● Available data:

(** C5, as amended: when the tables load, the first join itself goes
    through (both tables have the [department_id] key after the
    normalization), the style is accepted, and neither the departments nor
    the employees table has a [department_name] column, the [try] block
    raises the [KeyError] with the descriptive message; the error is
    reported on standard output and the function returns [False] (the
    static directory existing or being makeable). *)
Theorem missing_department_name_reported
    (env : Env) (s : State) (employees_df departments_df projects_df emp_dept_df : pd.DataFrame) :
  os.path_exists (static_dir env) (fs s) = true \/ os.writable (fs s) = true ->
  create_engine env connection_string = inr tt ->
  read_sql env "SELECT * FROM employees" = inr employees_df ->
  read_sql env "SELECT * FROM departments" = inr departments_df ->
  read_sql env "SELECT * FROM project_assignments" = inr projects_df ->
  pd.merge (normalize_employees employees_df) (normalize_departments departments_df)
           "department_id" = inr emp_dept_df ->
  style_use env "seaborn-v0_8-talk" = None ->
  pd.has_column "department_name" departments_df = false ->
  pd.has_column "department_name" employees_df = false ->
  (forall s0, fst (visualize env (static_dir env) s0) = inl department_name_not_found)
  /\ exists s' printed,
       create_visualizations env s = (inr false, s')
       /\ stdout s'
          = stdout s ++ printed ++ report_lines department_name_not_found ++ [finished].
Proof.
  intros Hdir HE H1 H2 H3 HM HS Hd He.
  assert (HC : count_departments (pandas env) emp_dept_df = inl department_name_not_found).
  { unfold count_departments.
    replace (pd.has_column "department_name" emp_dept_df) with false; [reflexivity |].
    symmetry. apply has_column_not_In.
    apply (merge_absent "department_id" "department_name"
             (normalize_employees employees_df) (normalize_departments departments_df));
      auto using suffix_x_ne, suffix_y_ne.
    - rewrite normalize_employees_In by discriminate. now apply has_column_not_In.
    - rewrite normalize_departments_In by discriminate. now apply has_column_not_In. }
  assert (Hrun : exists printed, forall s0,
             visualize env (static_dir env) s0
             = (inl department_name_not_found,
                {| stdout := stdout s0 ++ printed; fs := fs s0; figures := figures s0 |})).
  { eexists. intros [out fs0 g0]. unfold visualize. run.
    rewrite <- !app_assoc. reflexivity. }
  destruct Hrun as (printed & Hrun).
  split; [intros s0; now rewrite Hrun |].
  destruct s as [out fs0 g0]. cbn [fs stdout] in *.
  unfold create_visualizations. fold (static_dir env). step.
  destruct (os.path_exists (static_dir env) fs0) eqn:Hex; cbn [negb]; step.
  - rewrite Hrun, report_run. step.
    eexists. exists printed. split; [reflexivity |]. cbn [stdout].
    unfold finished. rewrite <- !app_assoc. reflexivity.
  - destruct Hdir as [Hdir | Hdir]; [discriminate |].
    unfold os.makedirs. rewrite Hdir. step.
    rewrite Hrun, report_run. step.
    eexists. exists printed. split; [reflexivity |]. cbn [stdout].
    unfold finished. rewrite <- !app_assoc. reflexivity.
Qed.
(** * three-meshline: ribbon tessellation, FIFO advance and picking

    A shallow embedding of [src/MeshLineGeometry.ts] (the class
    [MeshLineGeometry]: [setPoints], [#pointsAreEqual], [#clonePoint],
    [#process], [advance], and the function [memcpy]) and of
    [MeshLineRaycast] from [src/THREE.MeshLine.ts], followed by the
    properties the specification states about them.

    Numbers.  A JavaScript number is modelled by [num]: a finite value is an
    exact rational (the rounding of doubles in arithmetic is abstracted
    away, signed zeros are identified), and the special values [NaN] and
    [+/-Infinity] are kept because the control flow of the code depends on
    them ([NaN === NaN] is false, [0 / 0] is [NaN]).  Storing a number in
    a [Float32Array] rounds it to the nearest binary32 value ([toFloat32]).
    Integers that index arrays are in [Z]; a [Uint16Array] stores them
    modulo 2^16.

    Effects.  The methods mutate the private fields of the geometry object
    and may throw; they are written in a state-and-exception monad whose
    [Throw] result keeps the state reached at the throw.  Attribute objects
    carry an identity, so that reusing one can be told from replacing it,
    and [memcpy] works on named places of the attribute set, so that
    copying an array onto itself behaves as in the source.

    Plan of the file: the embedding; the picker in the words of the
    specification; the vocabulary of the statements; lemmas on lists and
    loops; [setPoints] and [#process] step by step; [advance]; the
    invariant of the geometry; then the properties, one section each. *)

From Stdlib Require Import ZArith QArith Qreduction Bool Lia.
From stdpp Require Import base list strings gmap.

Local Open Scope Z_scope.

(* ===================================================================== *)
(** ** JavaScript numbers *)
(* ===================================================================== *)

Inductive num : Type :=
| NaN
| Inf (negative : bool)
| Fin (q : Q).

Definition ofZ (z : Z) : num := Fin (inject_Z z).

Definition Qneg (q : Q) : bool := Qnum q <? 0.

(** [a === b] on numbers. *)
Definition strict_eq (a b : num) : bool :=
  match a, b with
  | Fin p, Fin q => Qeq_bool p q
  | Inf s, Inf t => Bool.eqb s t
  | _, _ => false
  end.

(** [a / b]. *)
Definition ndiv (a b : num) : num :=
  match a, b with
  | Fin p, Fin q =>
      if Qeq_bool q 0
      then (if Qeq_bool p 0 then NaN else Inf (Qneg p))
      else Fin (Qred (p / q))
  | Fin _, Inf _ => Fin 0
  | Inf s, Fin q => Inf (xorb s (Qneg q))
  | _, _ => NaN
  end.

(** [a + b]. *)
Definition nadd (a b : num) : num :=
  match a, b with
  | Fin p, Fin q => Fin (Qred (p + q))
  | Inf s, Fin _ | Fin _, Inf s => Inf s
  | Inf s, Inf t => if Bool.eqb s t then Inf s else NaN
  | _, _ => NaN
  end.

(** [a * b]. *)
Definition nmul (a b : num) : num :=
  match a, b with
  | Fin p, Fin q => Fin (Qred (p * q))
  | Inf s, Fin q | Fin q, Inf s =>
      if Qeq_bool q 0 then NaN else Inf (xorb s (Qneg q))
  | Inf s, Inf t => Inf (xorb s t)
  | _, _ => NaN
  end.

(** [a > b] and [a < b]; every comparison with [NaN] is false. *)
Definition ngt (a b : num) : bool :=
  match a, b with
  | Fin p, Fin q => negb (Qle_bool p q)
  | Inf false, Fin _ | Fin _, Inf true | Inf false, Inf true => true
  | _, _ => false
  end.

Definition nlt (a b : num) : bool := ngt b a.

● Goal of the exercise: Would you reproduce the whole listing exactly as it stands?

● Response to the task:
(** C5, as amended: when the tables load, the first join itself goes
    through (both tables have the [department_id] key after the
    normalization), the style is accepted, and neither the departments nor
    the employees table has a [department_name] column, the [try] block
    raises the [KeyError] with the descriptive message; the error is
    reported on standard output and the function returns [False] (the
    static directory existing or being makeable). *)
Theorem missing_department_name_reported
    (env : Env) (s : State) (employees_df departments_df projects_df emp_dept_df : pd.DataFrame) :
  os.path_exists (static_dir env) (fs s) = true \/ os.writable (fs s) = true ->
  create_engine env connection_string = inr tt ->
  read_sql env "SELECT * FROM employees" = inr employees_df ->
  read_sql env "SELECT * FROM departments" = inr departments_df ->
  read_sql env "SELECT * FROM project_assignments" = inr projects_df ->
  pd.merge (normalize_employees employees_df) (normalize_departments departments_df)
           "department_id" = inr emp_dept_df ->
  style_use env "seaborn-v0_8-talk" = None ->
  pd.has_column "department_name" departments_df = false ->
  pd.has_column "department_name" employees_df = false ->
  (forall s0, fst (visualize env (static_dir env) s0) = inl department_name_not_found)
  /\ exists s' printed,
       create_visualizations env s = (inr false, s')
       /\ stdout s'
          = stdout s ++ printed ++ report_lines department_name_not_found ++ [finished].
Proof.
  intros Hdir HE H1 H2 H3 HM HS Hd He.
  assert (HC : count_departments (pandas env) emp_dept_df = inl department_name_not_found).
  { unfold count_departments.
    replace (pd.has_column "department_name" emp_dept_df) with false; [reflexivity |].
    symmetry. apply has_column_not_In.
    apply (merge_absent "department_id" "department_name"
             (normalize_employees employees_df) (normalize_departments departments_df));
      auto using suffix_x_ne, suffix_y_ne.
    - rewrite normalize_employees_In by discriminate. now apply has_column_not_In.
    - rewrite normalize_departments_In by discriminate. now apply has_column_not_In. }
  assert (Hrun : exists printed, forall s0,
             visualize env (static_dir env) s0
             = (inl department_name_not_found,
                {| stdout := stdout s0 ++ printed; fs := fs s0; figures := figures s0 |})).
  { eexists. intros [out fs0 g0]. unfold visualize. run.
    rewrite <- !app_assoc. reflexivity. }
  destruct Hrun as (printed & Hrun).
  split; [intros s0; now rewrite Hrun |].
  destruct s as [out fs0 g0]. cbn [fs stdout] in *.
  unfold create_visualizations. fold (static_dir env). step.
  destruct (os.path_exists (static_dir env) fs0) eqn:Hex; cbn [negb]; step.
  - rewrite Hrun, report_run. step.
    eexists. exists printed. split; [reflexivity |]. cbn [stdout].
    unfold finished. rewrite <- !app_assoc. reflexivity.
  - destruct Hdir as [Hdir | Hdir]; [discriminate |].
    unfold os.makedirs. rewrite Hdir. step.
    rewrite Hrun, report_run. step.
    eexists. exists printed. split; [reflexivity |]. cbn [stdout].
    unfold finished. rewrite <- !app_assoc. reflexivity.
Qed.
(** * three-meshline: ribbon tessellation, FIFO advance and picking

    A shallow embedding of [src/MeshLineGeometry.ts] (the class
    [MeshLineGeometry]: [setPoints], [#pointsAreEqual], [#clonePoint],
    [#process], [advance], and the function [memcpy]) and of
    [MeshLineRaycast] from [src/THREE.MeshLine.ts], followed by the
    properties the specification states about them.

    Numbers.  A JavaScript number is modelled by [num]: a finite value is an
    exact rational (the rounding of doubles in arithmetic is abstracted
    away, signed zeros are identified), and the special values [NaN] and
    [+/-Infinity] are kept because the control flow of the code depends on
    them ([NaN === NaN] is false, [0 / 0] is [NaN]).  Storing a number in
    a [Float32Array] rounds it to the nearest binary32 value ([toFloat32]).
    Integers that index arrays are in [Z]; a [Uint16Array] stores them
    modulo 2^16.

    Effects.  The methods mutate the private fields of the geometry object
    and may throw; they are written in a state-and-exception monad whose
    [Throw] result keeps the state reached at the throw.  Attribute objects
    carry an identity, so that reusing one can be told from replacing it,
    and [memcpy] works on named places of the attribute set, so that
    copying an array onto itself behaves as in the source.

    Plan of the file: the embedding; the picker in the words of the
    specification; the vocabulary of the statements; lemmas on lists and
    loops; [setPoints] and [#process] step by step; [advance]; the
    invariant of the geometry; then the properties, one section each. *)

From Stdlib Require Import ZArith QArith Qreduction Bool Lia.
From stdpp Require Import base list strings gmap.

Local Open Scope Z_scope.

(* ===================================================================== *)
(** ** JavaScript numbers *)
(* ===================================================================== *)

Inductive num : Type :=
| NaN
| Inf (negative : bool)
| Fin (q : Q).

Definition ofZ (z : Z) : num := Fin (inject_Z z).

Definition Qneg (q : Q) : bool := Qnum q <? 0.

(** [a === b] on numbers. *)
Definition strict_eq (a b : num) : bool :=
  match a, b with
  | Fin p, Fin q => Qeq_bool p q
  | Inf s, Inf t => Bool.eqb s t
  | _, _ => false
  end.

(** [a / b]. *)
Definition ndiv (a b : num) : num :=
  match a, b with
  | Fin p, Fin q =>
      if Qeq_bool q 0
      then (if Qeq_bool p 0 then NaN else Inf (Qneg p))
      else Fin (Qred (p / q))
  | Fin _, Inf _ => Fin 0
  | Inf s, Fin q => Inf (xorb s (Qneg q))
  | _, _ => NaN
  end.

(** [a + b]. *)
Definition nadd (a b : num) : num :=
  match a, b with
  | Fin p, Fin q => Fin (Qred (p + q))
  | Inf s, Fin _ | Fin _, Inf s => Inf s
  | Inf s, Inf t => if Bool.eqb s t then Inf s else NaN
  | _, _ => NaN
  end.

(** [a * b]. *)
Definition nmul (a b : num) : num :=
  match a, b with
  | Fin p, Fin q => Fin (Qred (p * q))
  | Inf s, Fin q | Fin q, Inf s =>
      if Qeq_bool q 0 then NaN else Inf (xorb s (Qneg q))
  | Inf s, Inf t => Inf (xorb s t)
  | _, _ => NaN
  end.

(** [a > b] and [a < b]; every comparison with [NaN] is false. *)
Definition ngt (a b : num) : bool :=
  match a, b with
  | Fin p, Fin q => negb (Qle_bool p q)
  | Inf false, Fin _ | Fin _, Inf true | Inf false, Inf true => true
  | _, _ => false
  end.

Definition nlt (a b : num) : bool := ngt b a.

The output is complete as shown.